I read an awful lot in the last three months of 2013, helped along by a long holiday in Australia punctuated with lots of flights. Here's a little bit about what I read.
A full list is at the bottom.
Reflections
In the world of fiction, I finally got around to reading A Deepness in the Sky, which is something of a prequel to A Fire Upon the Deep. It's much harder sci-fi than I normally read, but a very enjoyable adventure nevertheless.

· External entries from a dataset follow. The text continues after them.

(* ===== verification/Settings.v ===== *)
(** * Configuration

    src/main.cpp: the configuration file ([ParseConfig]), the command line
    ([ParseArgs]) and what [main] does before it starts the two threads. The
    readers of the ini file and of the command line are third-party: the former
    is an interface, the latter gives a record of what was found. *)

From S2P Require Import Prelude Text CNum Cpuset.
From Stdlib Require Import SpecFloat.

(** [ini[""][key] | default]: the value of [key] converted to the type of the
    default, which is the result when the key is absent. *)
Class Ini := {
  ini_has : string -> bool;
  ini_string : string -> string -> string;
  ini_int : string -> Z -> Z;
  ini_long : string -> Z -> Z;
  ini_double : string -> spec_float -> spec_float;
  ini_string_absent k d : ini_has k = false -> ini_string k d = d;
  ini_int_absent k d : ini_has k = false -> ini_int k d = d;
  ini_long_absent k d : ini_has k = false -> ini_long k d = d;
  ini_double_absent k d : ini_has k = false -> ini_double k d = d;
}.

(** The global variables. *)
Record Settings := {
  box_root : string;
  submission_root : string;
  testdata_root : string;
  parallel : Z;
  pinned_cpus : gset Z;
  max_rss : Z;              (* KiB *)
  max_output : Z;
  max_queue : Z;            (* size_t *)
  time_multiplier : spec_float;
  tioj_url : string;
  tioj_key : string;
  to_lock : bool;
}.

(** Their initial values; [data_dir] is fixed when the program is built. *)
Definition initial_settings (data_dir : string) : Settings := {|
  box_root := "/tmp/tioj_box"; submission_root := "/tmp/tioj_submissions"; testdata_root := data_dir;
  parallel := 1; pinned_cpus := ∅; max_rss := 2 * 1024 * 1024; max_output := 1 * 1024 * 1024;
  max_queue := 20; time_multiplier := dbl_of_Z 1; tioj_url := ""; tioj_key := ""; to_lock := true |}.

Section Settings.
Context (nprocs : Z).

(** [None]: the exception. *)
Definition SetPinnedCPU (cpu_str : string) : option (gset Z) := CpusetParse cpu_str nprocs.

Definition nonempty_or (s d : string) : string := if bool_decide (s = "") then d else s.

(** [file]: whether the file can be opened. *)
Definition ParseConfig `{Ini} (file : bool) (s : Settings) : option Settings :=
  if negb file then None
  else
    let parallel := ini_int "parallel" (parallel s) in
    match SetPinnedCPU (ini_string "pinned_cpus" "none") with
    | None => None
    | Some cpus =>
        let max_rss := to_long (ini_long "max_rss_per_task_mb" (Z.quot (max_rss s) 1024) * 1024) in
        Some {|
          box_root := nonempty_or (ini_string "box_root" "") (box_root s);
          submission_root := nonempty_or (ini_string "submission_root" "") (submission_root s);
          testdata_root := nonempty_or (ini_string "testdata_root" "") (testdata_root s);
          parallel := parallel;
          pinned_cpus := cpus;
          max_rss := max_rss;
          max_output := to_long (ini_long "max_output_per_task_mb" (Z.quot max_rss 1024) * 1024);
          max_queue := wrap_unsigned 64 (ini_int "max_submission_queue_size" (to_int (parallel + 2)));
          time_multiplier := ini_double "time_multiplier" (time_multiplier s);
          tioj_url := ini_string "tioj_url" (tioj_url s);
          tioj_key := ini_string "tioj_key" (tioj_key s);
          to_lock := to_lock s |}
    end.

(** What the parser of the command line found. *)
Record Args := {
  arg_error : bool;
  arg_version : bool;
  arg_verbosity : Z;
  arg_parallel : option Z;
  arg_time_multiplier : option spec_float;
  arg_no_lock : bool;
  arg_pinned_cpus : option string;
}.

Inductive log_level := LogWarn | LogInfo | LogDebug.
Definition level_of (verbosity : Z) : log_level :=
  if verbosity =? 0 then LogWarn else if verbosity =? 1 then LogInfo else LogDebug.

Inductive parsed_args := Exit (code : Z) | Parsed (s : Settings) (level : log_level) (warn : bool).

(** The remark that there are fewer CPUs than parallel tasks. *)
Definition too_few_cpus (s : Settings) : bool :=
  negb (bool_decide (size (pinned_cpus s) = 0%nat)) && (Z.of_nat (size (pinned_cpus s)) <? parallel s).

Definition override_settings (a : Args) (cpus : gset Z) (s : Settings) : Settings := {|
  box_root := box_root s; submission_root := submission_root s; testdata_root := testdata_root s;
  parallel := default (parallel s) (arg_parallel a); pinned_cpus := cpus;
  max_rss := max_rss s; max_output := max_output s; max_queue := max_queue s;
  time_multiplier := default (time_multiplier s) (arg_time_multiplier a);
  tioj_url := tioj_url s; tioj_key := tioj_key s; to_lock := negb (arg_no_lock a) |}.

Definition ParseArgs `{Ini} (a : Args) (file : bool) (s : Settings) : parsed_args :=
  if arg_error a then Exit 1
  else if arg_version a then Exit 0
  else
    match ParseConfig file s with
    | None => Exit 1
    | Some s =>
        match (match arg_pinned_cpus a with Some str => SetPinnedCPU str | None => Some (pinned_cpus s) end) with
        | None => Exit 1
        | Some cpus =>
            let s := override_settings a cpus s in
            Parsed s (level_of (arg_verbosity a)) (too_few_cpus s)
        end
    end.

(** [open] and [fcntl] in [LockFile]. *)
Definition LockFile (opened locked : bool) : bool := if negb opened then false else locked.

Inductive main_result := Returns (code : Z) | Runs (s : Settings) (level : log_level).

(** Up to the start of [ServerWorkLoop] and [WorkLoop]. *)
Definition main `{Ini} (a : Args) (file : bool) (data_dir : string) (euid : Z) (opened locked : bool) : main_result :=
  match ParseArgs a file (initial_settings data_dir) with
  | Exit code => Returns code
  | Parsed s level _ =>
      if negb (euid =? 0) then Returns 1
      else if to_lock s && negb (LockFile opened locked) then Returns 1
      else Runs s level
  end.

(** ** Properties *)

(** The settings without a configuration. With an empty file the program
    runs one task at a time with 2 GiB of memory and the roots it was built with;
    but a task may write 2 GiB (the bound of memory is taken as default, not that of
    output) and the queue takes 3 submissions ([parallel + 2]), where the README
    says 1024 MiB and 20. *)
Theorem ParseConfig_defaults `{Ini} data_dir : (forall k, ini_has k = false) ->
  exists s, ParseConfig true (initial_settings data_dir) = Some s /\
    parallel s = 1 /\ max_rss s = 2048 * 1024 /\ pinned_cpus s = ∅ /\ time_multiplier s = dbl_of_Z 1 /\
    box_root s = "/tmp/tioj_box" /\ submission_root s = "/tmp/tioj_submissions" /\ testdata_root s = data_dir /\
    max_output s = 2048 * 1024 /\ max_queue s = 3.
Proof.
  intros Hno. unfold ParseConfig. cbn [negb].
  rewrite !ini_string_absent, !ini_int_absent, !ini_long_absent, !ini_double_absent by apply Hno.
  eexists. split; [reflexivity|]. by split_and!.
Qed.

(** What the work loop is proved for. *)
Definition settings_ok (s : Settings) : Prop := 0 < parallel s /\ 0 <= max_queue s.

Lemma ParseConfig_queue `{Ini} file s s' : ParseConfig file s = Some s' -> 0 <= max_queue s' < 2 ^ 64.
Proof.
  unfold ParseConfig. destruct file; [|done]. cbn [negb]. destruct (SetPinnedCPU _); [|done].
  intros [= <-]. cbn [max_queue]. unfold wrap_unsigned. apply Z.mod_pos_bound. lia.
Qed.

(** A started program has the configuration of the file but for what the command
    line replaces; [-p] changes neither the queue nor the output limit that were
    computed from the file. *)
Lemma main_runs `{Ini} a file data_dir euid opened locked s level :
  main a file data_dir euid opened locked = Runs s level ->
  euid = 0 /\ (arg_no_lock a = true \/ (opened = true /\ locked = true)) /\
  exists c cpus, ParseConfig file (initial_settings data_dir) = Some c /\ s = override_settings a cpus c /\
    max_queue s = max_queue c /\ 0 <= max_queue s < 2 ^ 64.
Proof.
  unfold main, ParseArgs. destruct (arg_error a), (arg_version a); try done.
  destruct (ParseConfig file _) as [c|] eqn:Ec; [|done].
  destruct (match arg_pinned_cpus a with Some _ => _ | None => _ end) as [cpus|]; [|done].
  destruct (Z.eqb_spec euid 0) as [->|]; [|done]. cbn [negb to_lock override_settings].
  destruct (arg_no_lock a) eqn:En; cbn [negb andb].
  - intros [= <- <-]. split_and!; [done|by left|]. exists c, cpus. split_and!; [done..| |]; apply ParseConfig_queue in Ec; simpl; lia.
  - unfold LockFile. destruct opened, locked; try done. cbn [negb]. intros [= <- <-].
    split_and!; [done|by right|]. exists c, cpus. split_and!; [done..| |]; apply ParseConfig_queue in Ec; simpl; lia.
Qed.

End Settings.

(** *** An empty file, and one with some keys *)

Definition empty_ini : Ini.
Proof.
  refine {| ini_has := fun _ => false; ini_string := fun _ d => d; ini_int := fun _ d => d;
            ini_long := fun _ d => d; ini_double := fun _ d => d |}; done.
Defined.

Lemma ParseConfig_defaults_witness :
  exists s, ParseConfig (H := empty_ini) 4 true (initial_settings "/d") = Some s /\ max_output s = 2097152 /\ max_queue s = 3.
Proof.
  destruct (ParseConfig_defaults (H := empty_ini) 4 "/d" (fun _ => eq_refl)) as (s & E & _ & _ & _ & _ & _ & _ & _ & Eo & Eq).
  exists s. by split_and!.
Defined.

(** [parallel = 4] in the file, [-p 10 --pinned-cpus 0-3] on the command line. *)
Definition parallel_ini : Ini.
Proof.
  refine {| ini_has := fun k => bool_decide (k = "parallel"); ini_string := fun _ d => d;
            ini_int := fun k d => if bool_decide (k = "parallel") then 4 else d;
            ini_long := fun _ d => d; ini_double := fun _ d => d |}; try done.
  intros k d E. by rewrite E.
Defined.

Example parallel_override :
  let a := {| arg_error := false; arg_version := false; arg_verbosity := 1; arg_parallel := Some 10;
              arg_time_multiplier := None; arg_no_lock := true; arg_pinned_cpus := Some "0-3" |} in
  match main (H := parallel_ini) 8 a true "/d" 0 false false with
  | Runs s level => (parallel s, max_queue s, size (pinned_cpus s), too_few_cpus s, level) = (10, 6, 4%nat, true, LogInfo)
  | Returns _ => False
  end.
Proof. vm_compute. reflexivity. Qed.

Likewise science fiction is The Circle. You won't find it on sci-fi shelves though because Dave Eggers is a serious author with an establish literary reputation, and thus the book will sell much better when placed on the literature shelf. The Circle predicts a future panopticon where privacy has vanished. It makes a few good points, but they are almost all made in impassioned speeches by characters lampshaded as preachy. One or two scenes of genuine poignancy don't make up for the rest of the book being dull.
Republic of Thieves is a welcome return to form for Lynch. Red Seas wasn't bad, but it just wasn't as well-paced as the first book. Republic goes a long way to redeeming the most annoying trait of the series' protagonist Locke Lamora.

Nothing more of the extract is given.